WHAT THE TASK REQUIRES :: Copying exactly, give the lines in the material below from the one with "expression engine as" to the one with "- Numbers are integers.", ends included, and nothing besides.

--- START ---

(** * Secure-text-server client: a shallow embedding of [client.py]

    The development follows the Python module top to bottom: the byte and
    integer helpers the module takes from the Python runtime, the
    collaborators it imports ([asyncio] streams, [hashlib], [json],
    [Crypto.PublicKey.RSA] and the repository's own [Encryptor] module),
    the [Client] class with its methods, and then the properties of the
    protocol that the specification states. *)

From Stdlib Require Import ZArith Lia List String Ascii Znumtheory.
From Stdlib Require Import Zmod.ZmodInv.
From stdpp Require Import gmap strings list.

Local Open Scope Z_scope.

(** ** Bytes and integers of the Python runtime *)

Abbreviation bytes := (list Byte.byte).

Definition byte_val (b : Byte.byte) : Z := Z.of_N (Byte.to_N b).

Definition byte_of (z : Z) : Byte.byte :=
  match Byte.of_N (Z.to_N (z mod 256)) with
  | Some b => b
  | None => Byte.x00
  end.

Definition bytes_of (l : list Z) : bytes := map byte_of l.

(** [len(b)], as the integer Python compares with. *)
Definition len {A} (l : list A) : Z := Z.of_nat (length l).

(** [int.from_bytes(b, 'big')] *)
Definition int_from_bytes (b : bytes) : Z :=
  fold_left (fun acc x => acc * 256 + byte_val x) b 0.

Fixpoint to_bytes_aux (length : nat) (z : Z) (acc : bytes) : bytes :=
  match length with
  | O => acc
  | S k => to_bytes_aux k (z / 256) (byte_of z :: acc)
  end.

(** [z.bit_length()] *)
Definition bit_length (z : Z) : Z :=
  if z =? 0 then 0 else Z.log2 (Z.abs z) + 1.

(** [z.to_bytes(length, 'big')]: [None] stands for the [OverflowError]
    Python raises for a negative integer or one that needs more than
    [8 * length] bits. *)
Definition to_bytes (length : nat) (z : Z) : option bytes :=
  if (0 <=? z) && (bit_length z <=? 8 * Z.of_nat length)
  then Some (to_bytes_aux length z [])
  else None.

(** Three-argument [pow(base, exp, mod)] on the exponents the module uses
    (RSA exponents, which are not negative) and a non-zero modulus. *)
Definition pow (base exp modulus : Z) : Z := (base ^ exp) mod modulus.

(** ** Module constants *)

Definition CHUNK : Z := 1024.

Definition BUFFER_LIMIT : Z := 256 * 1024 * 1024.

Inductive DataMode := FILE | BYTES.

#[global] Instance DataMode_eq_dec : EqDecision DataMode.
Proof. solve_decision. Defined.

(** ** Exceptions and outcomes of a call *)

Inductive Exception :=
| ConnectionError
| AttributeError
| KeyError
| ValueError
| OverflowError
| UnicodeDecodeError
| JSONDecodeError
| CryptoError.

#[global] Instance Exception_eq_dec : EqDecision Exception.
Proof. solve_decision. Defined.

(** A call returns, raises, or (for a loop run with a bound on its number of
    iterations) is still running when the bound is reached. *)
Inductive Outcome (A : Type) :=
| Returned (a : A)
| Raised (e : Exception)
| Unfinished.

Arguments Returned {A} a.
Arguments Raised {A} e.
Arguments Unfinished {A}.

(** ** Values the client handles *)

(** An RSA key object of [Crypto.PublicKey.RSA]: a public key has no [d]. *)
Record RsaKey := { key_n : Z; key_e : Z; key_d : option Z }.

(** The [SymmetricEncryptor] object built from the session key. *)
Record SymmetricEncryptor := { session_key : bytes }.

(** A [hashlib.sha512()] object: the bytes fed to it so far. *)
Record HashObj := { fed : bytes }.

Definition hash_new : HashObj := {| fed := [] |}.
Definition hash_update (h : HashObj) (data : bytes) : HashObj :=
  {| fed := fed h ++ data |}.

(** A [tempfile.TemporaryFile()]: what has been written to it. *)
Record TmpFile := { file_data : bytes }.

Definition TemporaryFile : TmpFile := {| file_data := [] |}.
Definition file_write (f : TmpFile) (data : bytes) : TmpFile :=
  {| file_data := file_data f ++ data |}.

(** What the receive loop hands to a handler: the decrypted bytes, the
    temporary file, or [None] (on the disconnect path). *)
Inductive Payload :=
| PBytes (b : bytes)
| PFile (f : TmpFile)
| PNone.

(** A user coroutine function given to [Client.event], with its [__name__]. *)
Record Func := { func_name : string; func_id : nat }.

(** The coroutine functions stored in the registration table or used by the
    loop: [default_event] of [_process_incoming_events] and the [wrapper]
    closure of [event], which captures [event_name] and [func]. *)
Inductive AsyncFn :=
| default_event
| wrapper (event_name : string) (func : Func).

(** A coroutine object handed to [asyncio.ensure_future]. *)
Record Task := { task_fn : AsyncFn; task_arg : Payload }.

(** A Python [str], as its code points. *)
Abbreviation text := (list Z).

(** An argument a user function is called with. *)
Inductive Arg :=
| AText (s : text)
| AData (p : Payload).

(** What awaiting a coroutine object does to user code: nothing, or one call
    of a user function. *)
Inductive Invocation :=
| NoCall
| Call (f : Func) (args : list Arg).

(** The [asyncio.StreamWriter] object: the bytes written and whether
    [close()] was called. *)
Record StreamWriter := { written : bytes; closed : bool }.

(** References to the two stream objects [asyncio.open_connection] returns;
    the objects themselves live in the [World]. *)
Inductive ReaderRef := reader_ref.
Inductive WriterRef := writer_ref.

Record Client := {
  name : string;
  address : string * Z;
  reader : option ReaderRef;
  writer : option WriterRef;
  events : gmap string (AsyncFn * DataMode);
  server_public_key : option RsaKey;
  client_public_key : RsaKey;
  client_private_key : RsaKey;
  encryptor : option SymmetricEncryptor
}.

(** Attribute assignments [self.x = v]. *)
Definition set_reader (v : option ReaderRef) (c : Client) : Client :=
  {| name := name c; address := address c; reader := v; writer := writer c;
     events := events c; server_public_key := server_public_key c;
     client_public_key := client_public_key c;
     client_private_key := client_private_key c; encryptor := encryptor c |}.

--- END ---
--- START ---

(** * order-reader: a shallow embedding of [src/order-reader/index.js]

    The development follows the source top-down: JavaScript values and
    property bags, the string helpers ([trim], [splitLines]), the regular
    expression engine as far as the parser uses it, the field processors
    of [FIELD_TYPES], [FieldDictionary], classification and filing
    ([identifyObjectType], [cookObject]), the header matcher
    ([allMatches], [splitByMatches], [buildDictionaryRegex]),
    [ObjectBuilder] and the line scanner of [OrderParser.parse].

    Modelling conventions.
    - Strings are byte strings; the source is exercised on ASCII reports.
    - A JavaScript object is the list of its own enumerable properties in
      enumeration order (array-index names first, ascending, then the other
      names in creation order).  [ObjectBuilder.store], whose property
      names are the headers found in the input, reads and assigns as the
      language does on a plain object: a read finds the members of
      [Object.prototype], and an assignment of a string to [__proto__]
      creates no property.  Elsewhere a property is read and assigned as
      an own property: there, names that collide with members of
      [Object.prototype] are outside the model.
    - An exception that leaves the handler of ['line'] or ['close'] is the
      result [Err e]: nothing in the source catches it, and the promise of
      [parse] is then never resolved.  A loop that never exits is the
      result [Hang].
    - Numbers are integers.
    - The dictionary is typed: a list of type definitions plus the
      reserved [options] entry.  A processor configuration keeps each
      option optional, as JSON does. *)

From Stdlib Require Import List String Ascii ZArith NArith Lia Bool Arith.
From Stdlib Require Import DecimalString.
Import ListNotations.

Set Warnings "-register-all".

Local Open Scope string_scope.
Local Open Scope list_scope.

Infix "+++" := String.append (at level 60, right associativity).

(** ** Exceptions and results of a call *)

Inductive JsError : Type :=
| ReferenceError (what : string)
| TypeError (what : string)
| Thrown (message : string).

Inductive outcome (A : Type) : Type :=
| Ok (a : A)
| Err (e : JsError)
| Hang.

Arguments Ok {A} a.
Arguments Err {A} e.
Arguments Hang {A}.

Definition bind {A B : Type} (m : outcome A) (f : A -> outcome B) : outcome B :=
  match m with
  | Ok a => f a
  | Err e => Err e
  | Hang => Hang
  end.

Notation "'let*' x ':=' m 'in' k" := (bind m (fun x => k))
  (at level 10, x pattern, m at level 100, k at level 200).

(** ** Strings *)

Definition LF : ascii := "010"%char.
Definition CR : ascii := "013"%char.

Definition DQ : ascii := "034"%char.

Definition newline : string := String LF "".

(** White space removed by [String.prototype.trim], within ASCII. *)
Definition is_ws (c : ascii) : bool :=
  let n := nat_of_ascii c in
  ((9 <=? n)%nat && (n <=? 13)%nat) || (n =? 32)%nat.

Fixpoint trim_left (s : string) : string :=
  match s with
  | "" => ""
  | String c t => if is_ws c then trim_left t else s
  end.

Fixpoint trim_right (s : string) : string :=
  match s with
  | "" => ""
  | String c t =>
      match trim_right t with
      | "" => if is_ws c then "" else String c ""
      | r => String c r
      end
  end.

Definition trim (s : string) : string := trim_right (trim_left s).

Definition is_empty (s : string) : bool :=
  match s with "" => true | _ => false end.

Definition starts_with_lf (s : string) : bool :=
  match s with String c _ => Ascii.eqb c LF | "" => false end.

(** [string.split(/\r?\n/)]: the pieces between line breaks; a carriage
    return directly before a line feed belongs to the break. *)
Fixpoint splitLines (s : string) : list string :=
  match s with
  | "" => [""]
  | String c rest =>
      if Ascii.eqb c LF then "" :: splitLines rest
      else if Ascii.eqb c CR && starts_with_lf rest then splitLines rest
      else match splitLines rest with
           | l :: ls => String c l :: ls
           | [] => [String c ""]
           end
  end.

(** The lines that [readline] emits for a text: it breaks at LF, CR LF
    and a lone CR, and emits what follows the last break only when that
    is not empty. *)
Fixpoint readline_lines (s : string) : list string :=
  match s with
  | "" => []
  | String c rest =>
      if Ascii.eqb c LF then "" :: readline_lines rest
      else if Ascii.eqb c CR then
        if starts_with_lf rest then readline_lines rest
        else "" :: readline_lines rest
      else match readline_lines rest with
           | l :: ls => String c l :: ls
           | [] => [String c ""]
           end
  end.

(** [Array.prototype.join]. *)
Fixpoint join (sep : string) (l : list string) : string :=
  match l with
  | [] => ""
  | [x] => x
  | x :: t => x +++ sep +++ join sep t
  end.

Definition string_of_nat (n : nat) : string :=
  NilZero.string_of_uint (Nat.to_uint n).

--- END ---

OUTPUT ::
    expression engine as far as the parser uses it, the field processors
    of [FIELD_TYPES], [FieldDictionary], classification and filing
    ([identifyObjectType], [cookObject]), the header matcher
    ([allMatches], [splitByMatches], [buildDictionaryRegex]),
    [ObjectBuilder] and the line scanner of [OrderParser.parse].

    Modelling conventions.
    - Strings are byte strings; the source is exercised on ASCII reports.
    - A JavaScript object is the list of its own enumerable properties in
      enumeration order (array-index names first, ascending, then the other
      names in creation order).  [ObjectBuilder.store], whose property
      names are the headers found in the input, reads and assigns as the
      language does on a plain object: a read finds the members of
      [Object.prototype], and an assignment of a string to [__proto__]
      creates no property.  Elsewhere a property is read and assigned as
      an own property: there, names that collide with members of
      [Object.prototype] are outside the model.
    - An exception that leaves the handler of ['line'] or ['close'] is the
      result [Err e]: nothing in the source catches it, and the promise of
      [parse] is then never resolved.  A loop that never exits is the
      result [Hang].
    - Numbers are integers.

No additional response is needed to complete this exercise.